Rozmowa z Moniką Bakke - kuratorką nurtu Bioart w trakcie 37. Krakowskich Reminiscencji Teatralnych

: Function ereg() is deprecated in /includes/file.inc on line 649.

Mówi się, że bioart pojawił się kilkanaście lat temu - jak to się zaczęło?
Bio art jest jednym z najnowszych kierunków w sztuce, który na dobre pojawił się dopiero w końcu dwudziestego wieku, jednak niektórzy badacze uważają, iż wyrasta on z długiej i bogatej tradycji związków sztuki z naukami przyrodniczymi i z widocznego w sztuce zainteresowania fenomenem życia w jego rozmaitych formach. W początkowym okresie bio artu, który dynamicznie zmienia się wraz z rozwojem wiedzy biologicznej i biotechnologii, ale też pod wpływem pewnych tendencji oraz mód badawczych, ważne miejsce zajmowały prace związane ze współczesną genetyką. Stąd też szczegółowe określenie sztuka genetyczna, czasem mylnie utożsamiane z całym nurtem sztuki biologicznej. Jednakże praktyka artystyczna bio artu obejmuje znacznie szersze obszary, takie jak: kultury tkankowe i komórkowe, synteza sztucznie produkowanych łańcuchów DNA, transgeneza, krzyżowanie zwierząt i roślin wg. praw Mendla, kseno-transplantacje, ludzkie przeszczepy, biotechnologiczne i medyczne autoeksperymenty, neuropsychologia, bio-robotyka. Natomiast wskazując na genealogię bio artu, najczęściej wspomina się zarówno dzieła malarskie, np. niderlandzkie martwe natury jak i działania podejmowane bezpośrednio na roślinach czy zwierzętach, głównie związane z tworzeniem form ornamentowych.

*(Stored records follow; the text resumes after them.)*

Lemma pinned_stored s i : conv_inv s → pinned s i → is_Some (messages s !! i).
Proof.
  intros Hc [(j & t & Ht & Hi)|(j & ctx & m & Hx & Hm & <-)].
  - destruct (ci_turn _ Hc _ _ Ht) as (_ & sn & [E [C1 C2 _ _ _ _] _ _ _]). rewrite E in *.
    destruct Hi as [<-|Hi]; [by eexists|]. rewrite Hi in C2.
    destruct (ConversationTurnSnapshot.assistant_message sn) as [m|]; [by exists m|done].
  - destruct (ci_context_turn _ Hc _ _ Hx) as [t Ht].
    destruct (ci_context _ Hc _ _ Ht) as (ctx' & Hx' & Hok). simplify_eq.
    destruct (cx_stored _ _ _ Hok m Hm) as [-> _]. by eexists.
Qed.
Lemma pinned_grows s s' :
  conv_inv s → messages s ⊆ messages s' → ∀ i, pinned s i → messages s' !! i = messages s !! i.
Proof.
  intros Hc Hm i Hi. destruct (pinned_stored _ _ Hc Hi) as [m E]. rewrite E.
  by eapply lookup_weaken.
Qed.
Lemma stored_answer s i t a :
  conv_inv s → conversation_turns s !! i = Some t →
  ConversationTurn.assistant_message_id t = Some a → is_Some (messages s !! a).
Proof. intros Hc Ht Ha. eapply pinned_stored; [done|]. left. eauto. Qed.
Lemma stored_effect s i t e :
  conv_inv s → conversation_turns s !! i = Some t → ConversationTurn.effect_id t = Some e →
  is_Some (effects s !! e).
Proof.
  intros Hc Ht He. destruct (ci_turn _ Hc _ _ Ht) as (_ & sn & [E [_ _ _ C4 _ _] _ _ _]).
  rewrite E, He in C4. destruct (ConversationTurnSnapshot.effect sn) as [x|]; [by exists x|done].
Qed.

(** *** What forks rest on *)

Definition derived (m : Message.t) : bool :=
  negb (ConversationMessageDerivation.is_original (Message.derivation m)).

(** A step that is no fork: the tables of forks are the same, new threads are no forks and
    copied messages stay as they are. *)
Definition same_forks s s' : Prop :=
  conversation_fork_commands s' = conversation_fork_commands s ∧
  conversation_fork_deliveries s' = conversation_fork_deliveries s ∧
  conversation_fork_delivery_ack_commands s' = conversation_fork_delivery_ack_commands s ∧
  conversation_inherited_outcomes s' = conversation_inherited_outcomes s.
Record fork_frame s s' : Prop := {
  ff_forks : same_forks s s';
  ff_created i th : threads s' !! i = Some th → threads s !! i = None →
    ConversationThreadLineage.origin (Thread.lineage th) = ConversationThreadOrigin.Original;
  ff_derived i m : derived m = true → messages s' !! i = Some m ↔ messages s !! i = Some m;
}.

Lemma fork_frame_refl s : fork_frame s s.
Proof. split; [done|congruence|done]. Qed.
(** Threads as they were, and at most one new original message. *)
Lemma fork_frame_same s s' :
  same_forks s s' → threads s' = threads s → messages s' = messages s → fork_frame s s'.
Proof. intros Hf Et Em. split; [done|rewrite Et; congruence|by rewrite Em]. Qed.
Lemma fork_frame_message s s' x :
  same_forks s s' → threads s' = threads s → messages s' = <[Message.id x := x]> (messages s) →
  messages s !! Message.id x = None → derived x = false → fork_frame s s'.
Proof.
  intros Hf Et Em Hn Hx. split; [done|rewrite Et; congruence|]. intros i m Hm. rewrite Em. split.
  - intros [[<- <-]|[_ ?]]%lookup_insert_Some; [congruence|done].
  - intros Hi. rewrite lookup_insert_ne; [done|congruence].
Qed.

(** *** A commit on one stored turn *)

Lemma same_events s s' i t evs :
  conv_inv s → conversation_turns s !! i = Some t → same_parts s s' t →
  conversation_events s !! i = Some evs → ∃ more, conversation_events s' !! i = Some (evs ++ more).
Proof.
  intros Hc Ht (_ & _ & Ev) He. destruct (ci_turn _ Hc _ _ Ht) as [Hid _]. rewrite Hid in Ev.
  exists []. by rewrite app_nil_r, Ev.
Qed.

Record turn_update s s' i t t' : Prop := {
  tu_old : conversation_turns s !! i = Some t;
  tu_live : live t = true;
  tu_new : conversation_turns s' = <[i := t']> (conversation_turns s);
  tu_step : rtc turn_call_step t t';
  tu_threads : threads s' = threads s;
  tu_messages : messages s ⊆ messages s';
  tu_others j u : conversation_turns s !! j = Some u → j ≠ i → same_parts s s' u;
  tu_events evs : conversation_events s !! i = Some evs →
    ∃ more, conversation_events s' !! i = Some (evs ++ more);
  tu_effect e : ConversationTurn.effect_id t' = Some e →
    ConversationTurn.effect_id t = Some e ∨ effects s !! e = None;
  tu_lineages : conversation_lineages s' = conversation_lineages s;
  tu_bindings : conversation_thread_bindings s' = conversation_thread_bindings s;
  tu_models : conversation_thread_models s' = conversation_thread_models s;
  tu_keys : conversation_turn_keys s' = conversation_turn_keys s;
  tu_contexts : conversation_contexts s' = conversation_contexts s;
  tu_cancels : conversation_cancel_commands s' = conversation_cancel_commands s;
  tu_ok : ∃ sn, turn_ok s' t' sn;
  tu_answer a : ConversationTurn.assistant_message_id t' = Some a →
    ConversationTurn.assistant_message_id t = Some a ∨ messages s !! a = None;
  tu_frame : fork_frame s s';
}.

Lemma update_le s s' i t t' : conv_inv s → turn_update s s' i t t' → conv_le s s'.
Proof.
  intros Hc [Ht Hl Hn Hs Eth Em Ho Hev _ El Eb Emo Ek Ex Ec _ _ _].
  split; rewrite ?El, ?Eb, ?Emo, ?Ek, ?Ex, ?Ec; try done.
  - intros j th Hj. rewrite Eth. eauto.
  - intros j u Hu. rewrite Hn. destruct (decide (j = i)) as [->|Hne].
    + rewrite lookup_insert_eq. simplify_eq. eauto.
    + rewrite lookup_insert_ne by done. eauto using rtc_refl.
  - intros j u Hu Hf. eapply Ho; [done|]. intros ->. simplify_eq. congruence.
  - intros j u evs Hu He. destruct (decide (j = i)) as [->|Hne]; [by apply Hev|].
    by apply (same_events _ _ _ _ _ Hc Hu (Ho _ _ Hu Hne)).
  - by apply pinned_grows.
Qed.

Lemma update_inv s s' i t t' : conv_inv s → turn_update s s' i t t' → conv_inv s'.
Proof.
  intros Hc Hu. pose proof (update_le _ _ _ _ _ Hc Hu) as Hle.
  destruct Hu as [Ht Hl Hn Hs Eth Em Ho _ Hef El Eb Emo Ek Ex Ec [sn Hok] Han _].
  pose proof (turn_calls_same _ _ Hs) as Hsame.
  pose proof Hsame as (Eid & Ekey & _ & _ & Etid & _ & Erun & Emodel & _).
  destruct (ci_turn _ Hc _ _ Ht) as [Hid _].
  (* every turn of [s'] comes from one of [s] *)
  assert (Hold : ∀ j u, conversation_turns s' !! j = Some u → ∃ u0,
    conversation_turns s !! j = Some u0 ∧ same_turn u0 u ∧
    (j = i ∧ u0 = t ∧ u = t' ∨ j ≠ i ∧ u0 = u)).
  { intros j u. rewrite Hn. intros [[<- <-]|[Hne Hu]]%lookup_insert_Some; [by eauto 8|].
    exists u. split; [done|]. split; [reflexivity|auto]. }
  split; rewrite ?El, ?Eb, ?Emo, ?Ek, ?Ex, ?Ec; try apply Hc.
  - intros j u (u0 & Hu & Hsu & [(-> & -> & ->)|(Hne & ->)])%Hold.
    + split; [congruence|eauto].
    + destruct (ci_turn _ Hc _ _ Hu) as (? & snu & Hoku). split; [done|]. exists snu.
      eapply turn_ok_frame; eauto.
  - intros j th. rewrite Eth. intros Hj. eapply lineage_ok_le; try done. by eapply Hc.
  - intros j k u v (u0 & Hu & (_ & _ & _ & _ & _ & _ & Eu & _) & _)%Hold
      (v0 & Hv & (_ & _ & _ & _ & _ & _ & Ev & _) & _)%Hold. rewrite Eu, Ev. by eapply (ci_run _ Hc).
  - intros j k u v e (u0 & Hu & _ & Hu')%Hold (v0 & Hv & _ & Hv')%Hold Heu Hev.
    destruct Hu' as [(-> & -> & ->)|(Hne & ->)], Hv' as [(-> & -> & ->)|(Hne' & ->)]; try done.
    + apply Hef in Heu as [Heu|Heu]; [by eapply (ci_effect _ Hc)|].
      destruct (stored_effect _ _ _ _ Hc Hv Hev) as [? ?]. congruence.
    + apply Hef in Hev as [Hev|Hev]; [by eapply (ci_effect _ Hc)|].
      destruct (stored_effect _ _ _ _ Hc Hu Heu) as [? ?]. congruence.
    + by eapply (ci_effect _ Hc).
  - intros j k u v (u0 & Hu & (_ & _ & _ & _ & Eu & _) & Hu')%Hold
      (v0 & Hv & (_ & _ & _ & _ & Ev & _) & Hv')%Hold. rewrite Eu, Ev. intros Et Hlu Hlv.
    eapply (ci_live _ Hc); [exact Hu|exact Hv|done|..];
      naive_solver.
  - intros j u l (u0 & Hu & (_ & _ & _ & _ & Eu & _ & _ & Emu & _) & _)%Hold. rewrite Eu, Emu.
    by eapply Hc.
  - intros key j Hj. destruct (ci_key _ Hc _ _ Hj) as (u & Hu & Hk).
    destruct (le_turn _ _ Hle _ _ Hu) as (u' & Hu' & Hr). exists u'. split; [done|].
    by destruct (turn_calls_same _ _ Hr) as (_ & -> & _).
  - intros j u (u0 & Hu & (_ & Eu & _) & _)%Hold. rewrite Eu. by eapply Hc.
  - intros j u (u0 & Hu & Hsu & _)%Hold. destruct (ci_context _ Hc _ _ Hu) as (ctx & Hx & Hcx).
    exists ctx. split; [done|]. eapply context_ok_le; eauto.
  - intros j ctx Hx. destruct (ci_context_turn _ Hc _ _ Hx) as [u Hu].
    destruct (le_turn _ _ Hle _ _ Hu) as (u' & Hu' & _). by eexists.
  - intros j l Hx. destruct (ci_lineage_turn _ Hc _ _ Hx) as [u Hu].
    destruct (le_turn _ _ Hle _ _ Hu) as (u' & Hu' & _). by eexists.
  - intros k r Hr. destruct (ci_cancelled _ Hc _ _ Hr) as (u & Hu & Hf & ?). exists u.
    split; [|done]. by eapply final_turn.
  - intros j k u v a (u0 & Hu & _ & Hu')%Hold (v0 & Hv & _ & Hv')%Hold Hau Hav.
    destruct Hu' as [(-> & -> & ->)|(Hne & ->)], Hv' as [(-> & -> & ->)|(Hne' & ->)]; try done.
    + apply Han in Hau as [Hau|Hau]; [by eapply (ci_answer _ Hc)|].
      destruct (stored_answer _ _ _ _ Hc Hv Hav). congruence.
    + apply Han in Hav as [Hav|Hav]; [by eapply (ci_answer _ Hc)|].
      destruct (stored_answer _ _ _ _ Hc Hu Hau). congruence.
    + by eapply (ci_answer _ Hc).
Qed.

Jae Rhim Lee, Decomp Capsule
Jae Rhim Lee, Decomp Capsule

Czy w Polsce są przedstawiciele tej dziedziny sztuki?
W Polsce zainteresowanie bio artem jest jeszcze niewielkie. Mam tu na myśli tworzenie prac operujących biologicznymi mediami, a nie tylko wizualizacje żywej materii lub inne nawiązania do tematyki biologicznej lub medycznej. Na uczelniach artystycznych powstają obecnie pierwsze pracownie, gdzie realizuje się projekty łączące sztukę oraz nauki przyrodnicze i ścisłe, można się więc spodziewać ciekawych propozycji artystycznych z dziedziny bio artu w najbliższej przyszłości.

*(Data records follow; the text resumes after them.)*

Lemma capture_current_Ok s h t um um' ctx :
  ws_inv (workspace s) h →
  capture_conversation_context s t um = Ok (um', ctx) → captured s t um um' ctx.
Proof.
  intros Hw H. unfold capture_conversation_context in H. split_binds H. injection H as <- <-.
  apply ok_or_Ok, checked_add_Some in Hx as [-> _].
  apply capture_messages_Ok in Hx0 as ->. cbn [app] in *.
  match goal with |- captured _ _ _ _ (merge_sort _ ?l ++ _) => set (pre := l) in * end.
  assert (Hpre : ∀ m, m ∈ pre → messages s !! Message.id m = Some m ∧
    Message.thread_id m = ConversationTurn.thread_id t ∧ Message.state m = MessageState.Active).
  { intros m [_ Hm]%list_elem_of_filter. by apply (elem_of_active _ _ _ _ Hw) in Hm. }
  split; [done| | |].
  - exists (merge_sort WorkspaceMemory.sequence_le pre). split; [done|]. intros m Hm.
    apply Hpre. by rewrite merge_sort_Permutation in Hm.
  - apply StronglySorted_snoc. split.
    + eapply sorted_before; [done| |intros m Hm; by apply Hpre in Hm as (? & ? & _)].
      apply NoDup_filter, NoDup_filter. apply (NoDup_fmap_1 Message.id).
      apply values_keys_NoDup. intros i x Hi.
      by destruct (stored_message _ _ _ _ (inv_messages _ _ Hw) Hi).
    + intros m Hm. rewrite merge_sort_Permutation in Hm. apply Hpre in Hm as (? & ? & _).
      by eapply stored_before.
  - by destruct x1.
Qed.

Lemma newest_is_last s h i n :
  ws_inv (workspace s) h → newest_sequence s i = Some n →
  WorkspaceMemory.last_sequence (workspace s) i = n.
Proof.
  intros Hw. unfold newest_sequence, WorkspaceMemory.last_sequence.
  destruct (WorkspaceMemory.thread_messages _ i) as [|m l] eqn:E; [done|]. intros [= <-]. cbn.
  assert (Hm : m ∈ WorkspaceMemory.thread_messages (workspace s) i) by (rewrite E; constructor).
  apply elem_of_thread_messages in Hm as [_ [k Hk]].
  pose proof (sequence_pos _ (inv_sequences _ _ Hw) _ _ Hk). by rewrite Z.max_r by lia.
Qed.

Lemma capture_retry_Ok s h t l src n um um' ctx :
  ws_inv (workspace s) h → conv_inv s →
  capture_retry_context s t l src n um = Ok (um', ctx) →
  captured s t um um' ctx ∧ has_retry_child s src = false ∧
  ∃ u, conversation_turns s !! src = Some u ∧ retry_eligible u = true ∧
    ConversationTurn.thread_id u = ConversationTurn.thread_id t ∧
    ConversationTurn.revision u = n.
Proof.
  intros Hw Hc H. unfold capture_retry_context in H. split_binds H. injection H as <- <-.
  rewrite ?ok_or_Ok in *. rename x into u, x1 into su, x4 into ctx0.
  apply reject_if_Ok in Hx2. apply checked_add_Some in Hx3 as [-> _]. apply reject_if_Ok in Hx5.
  bool_facts.
  destruct (ci_context _ Hc _ _ Hx) as (ctx' & Hctx & [_ Hst Hso _]). simplify_eq.
  match goal with E : newest_sequence _ _ = Some _ |- _ =>
    pose proof (newest_is_last _ _ _ _ Hw E) as Hlast end.
  match goal with E : ConversationTurn.thread_id u = _ |- _ => rename E into Et end.
  rewrite Et in Hst, Hlast. split; [|by split; [|exists u]].
  match goal with |- captured _ _ _ ?m _ => set (um' := m) in * end.
  pose proof (removelast_last _ _ Hx5) as Ectx. rewrite Ectx in Hso.
  apply StronglySorted_snoc in Hso as [Hso Hlt]. split.
  - unfold um'. by rewrite Hlast.
  - exists (removelast ctx0). split; [done|]. intros m Hm. apply Hst. rewrite Ectx.
    apply elem_of_app. by left.
  - apply StronglySorted_snoc. split; [done|]. intros m Hm. specialize (Hlt m Hm). cbn in *. lia.
  - by destruct x6.
Qed.

(** Whether a thread is bound by the reservation. *)
Lemma binds_thread_Ok s i source bound v b :
  ConversationMemory.binds_thread s i source bound v = Ok b →
  (b = false ∧ bound = Some v) ∨ (b = true ∧ bound = None).
Proof.
  unfold ConversationMemory.binds_thread. destruct bound as [w|].
  - case_bool_decide; [|done]. intros [= <-]. left. by subst.
  - destruct (_ || _); [done|]. intros [= <-]. by right.
Qed.

Definition bound_table {K A} `{Countable K} (bind : bool) (i : K) (v : A) (T : gmap K A) : gmap K A :=
  if bind then <[i := v]> T else T.
Lemma bound_table_Ok {K A} `{Countable K} b (i : K) (v : A) (T : gmap K A) :
  (b = false ∧ T !! i = Some v) ∨ (b = true ∧ T !! i = None) →
  T ⊆ bound_table b i v T ∧ bound_table b i v T !! i = Some v.
Proof.
  intros [[-> H1]|[-> H1]]; cbn; [done|]. split; [by apply insert_subseteq|apply lookup_insert_eq].
Qed.

Lemma busy_false s i :
  ConversationMemory.thread_is_busy s i = false → ∀ j u, conversation_turns s !! j = Some u →
  ConversationTurn.thread_id u = i → live u = false.
Proof.
  intros H j u Hu <-. apply (existsb_values _ _ _ _ H) in Hu as Hx. clear H. rename Hx into H.
  rewrite bool_decide_eq_true_2 in H by done. unfold live.
  by destruct (ConversationTurn.state u).
Qed.

Record reservation_checked s t (um : Message.t) (run : Run.t) : Prop := {
  rc_busy j u : conversation_turns s !! j = Some u →
    ConversationTurn.thread_id u = ConversationTurn.thread_id t → live u = false;
  rc_thread : ∃ th, threads s !! ConversationTurn.thread_id t = Some th ∧
    Thread.project_id th = ConversationTurn.project_id t ∧ Thread.state th = ThreadState.Open;
  rc_message : messages s !! Message.id um = None;
  rc_run : runs s !! Run.id run = None;
  rc_turn : conversation_turns s !! ConversationTurn.id t = None;
  rc_ids : Message.id um = ConversationTurn.user_message_id t ∧
    Message.thread_id um = ConversationTurn.thread_id t ∧ Run.id run = ConversationTurn.run_id t;
}.
Lemma check_reservation_Ok s t um run u :
  ConversationMemory.check_reservation s t um run = Ok u → reservation_checked s t um run.
Proof.
  unfold ConversationMemory.check_reservation. intros H. split_binds H.
  read_facts. read_facts.
  split; try done; [by apply busy_false|].
  eexists. split_and!; [eassumption|by symmetry|done].
Qed.

Lemma retry_lineage s h source l t um um' ctx :
  reservation_source_matches_lineage source l = true → ws_inv (workspace s) h → conv_inv s →
  match source with
  | ConversationTurnReservationSource.CurrentThread => capture_conversation_context s t um
  | ConversationTurnReservationSource.Retry src n => capture_retry_context s t l src n um
  end = Ok (um', ctx) →
  captured s t um um' ctx ∧
  ∀ src j l', retries src l = true → conversation_lineages s !! j = Some l' → retries src l' = false.
Proof.
  intros Hm Hw Hc H. destruct source as [|src n].
  - split; [by eapply capture_current_Ok|]. intros src j l' Hr. unfold retries in Hr.
    unfold reservation_source_matches_lineage in Hm.
    by destruct (ConversationTurnLineage.origin l).
  - apply (capture_retry_Ok _ _ _ _ _ _ _ _ _ Hw Hc) in H as (Hcap & Hch & _). split; [done|].
    intros src' j l' Hr Hl. unfold retries in Hr. unfold reservation_source_matches_lineage in Hm.
    destruct (ConversationTurnLineage.origin l); try done. bool_facts. subst.
    by eapply existsb_values.
Qed.

Definition reserve_typed (um : Message.t) : Prop := valid_id (as_str (Message.id um)).

Lemma first_event i log e :
  ConversationTurnEventLog.append_kind ConversationTurnEventKind.Created
    (ConversationTurnEventLog.new i) = (log, Ok e) →
  ConversationTurnEventLog.restore i [e] = Ok log.
Proof.
  change (ConversationTurnEventLog.new i) with (shape_log i SEmpty).
  rewrite append_kind_shape by by split_and!. intros (p & Hn & Hv & -> & ->).
  apply log_restore_shape. exists p. cbn in Hn. injection Hn as <-. by split_and!.
Qed.

(** The tables a reservation leaves. *)
Record reserved s s' (P : ConversationTurnSnapshot.t) (ctx : list Message.t) (cb : str)
    (bt bm : bool) (ev : ConversationTurnEvent.t) : Prop := {
  rs_turns : conversation_turns s' = <[ConversationTurn.id (ConversationTurnSnapshot.turn P)
    := ConversationTurnSnapshot.turn P]> (conversation_turns s);
  rs_threads : threads s' = threads s;
  rs_messages : messages s' = <[Message.id (ConversationTurnSnapshot.user_message P)
    := ConversationTurnSnapshot.user_message P]> (messages s);
  rs_runs : runs s'
    = <[Run.id (ConversationTurnSnapshot.run P) := ConversationTurnSnapshot.run P]> (runs s);
  rs_effects : effects s' = effects s;
  rs_events : conversation_events s' = <[ConversationTurn.id (ConversationTurnSnapshot.turn P)
    := [ev]]> (conversation_events s);
  rs_lineages : conversation_lineages s' = <[ConversationTurn.id (ConversationTurnSnapshot.turn P)
    := ConversationTurnSnapshot.lineage P]> (conversation_lineages s);
  rs_bindings : conversation_thread_bindings s' = bound_table bt
    (ConversationTurn.thread_id (ConversationTurnSnapshot.turn P)) cb (conversation_thread_bindings s);
  rs_models : conversation_thread_models s' = bound_table bm
    (ConversationTurn.thread_id (ConversationTurnSnapshot.turn P))
    (ConversationTurn.model_id (ConversationTurnSnapshot.turn P)) (conversation_thread_models s);
  rs_keys : conversation_turn_keys s'
    = <[ConversationTurn.idempotency_key (ConversationTurnSnapshot.turn P)
        := ConversationTurn.id (ConversationTurnSnapshot.turn P)]> (conversation_turn_keys s);
  rs_contexts : conversation_contexts s'
    = <[ConversationTurn.id (ConversationTurnSnapshot.turn P) := ctx]> (conversation_contexts s);
  rs_cancels : conversation_cancel_commands s' = conversation_cancel_commands s;
  rs_forks : same_forks s s';
}.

Czy istnieje manifest twórców bio artu? Co ich łączy?
Nie istnieje manifest twórców bio artu, natomiast artystów działających w tej dziedzinie łączy operowanie biologicznym medium. Obecnie do bio artu zalicza się te prace, które wykorzystują żyjącą i ‘poł-żyjącą' (semi-living) materię. Mogą to być wyizolowane komórki czy tkanki, ale też całe organizmy zwierząt, roślin, grzybów i in. A zatem bio art to sztuka nie tylko tematycznie - i często również krytycznie - związana z biotechnologiami, ale przede wszystkim bezpośrednio angażująca te technologie oraz prezentująca rzeczywisty materiał biologiczny. Natomiast wcześniejsze próby definiowania bio artu skłaniały się ku jego szerszemu rozumieniu - do tej dziedziny zaliczano więc realizacje, które w jakikolwiek sposób podejmowały tematykę biologiczną lub medyczną. Mogły to więc być prace o zróżnicowanych postaciach formalnych jak np. malarstwo, fotografia, rzeźba, instalacja, etc.

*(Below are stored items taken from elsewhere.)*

(* ===== verification/ForkWorld.v ===== *)
(** * What the tables of forks guarantee

    The invariant of the fork tables of [ForkStore], that every other call of the store
    leaves it intact, and what loading, aliasing, creating and acknowledging a fork do on a
    store that satisfies it. *)
From stdpp Require Import sorting.
From S2P Require Import Prelude RustText Ids Runs Approvals Effects ConversationTurns TurnEvents Schedules Scheduler Workspace ExecutionStore Commands WorkspaceStore WorkspaceServices WorkspaceWorld ConversationStore ForkStore ConversationWorld ConversationReserve.

(** ** Counting the entries of a table *)

Section counting.
Context {K A : Type} `{Countable K}.
Implicit Types (m : gmap K A) (P : A → Prop).

Lemma filter_values_length P `{∀ x, Decision (P x)} m :
  length (filter P (InMemory.values m)) = length (filter (λ e, P e.2) (map_to_list m)).
Proof.
  unfold InMemory.values. induction (map_to_list m) as [|[k x] l IH]; [done|].
  rewrite fmap_cons, !filter_cons. cbn [snd]. destruct (decide (P x)); cbn [length]; by rewrite IH.
Qed.
Lemma filter_keys_NoDup (P : K * A → Prop) `{∀ e, Decision (P e)} m :
  NoDup (filter P (map_to_list m)).*1.
Proof. apply NoDup_map_filter, NoDup_fst_map_to_list. Qed.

Czy bio art to krytyka, czy afirmacja możliwości jakie daje współczesna biotechnologia i genetyka?
Prace z dziedziny bio artu na ogół mają krytyczny charakter, jednak nie chodzi tu o odrzucenie biotechnologii, a raczej o zakwestionowanie pewnych jej zastosowań. Jednak zdarzają się też i takie realizacje, gdzie biotechnologie potraktowane zostały wyłącznie instrumentalnie.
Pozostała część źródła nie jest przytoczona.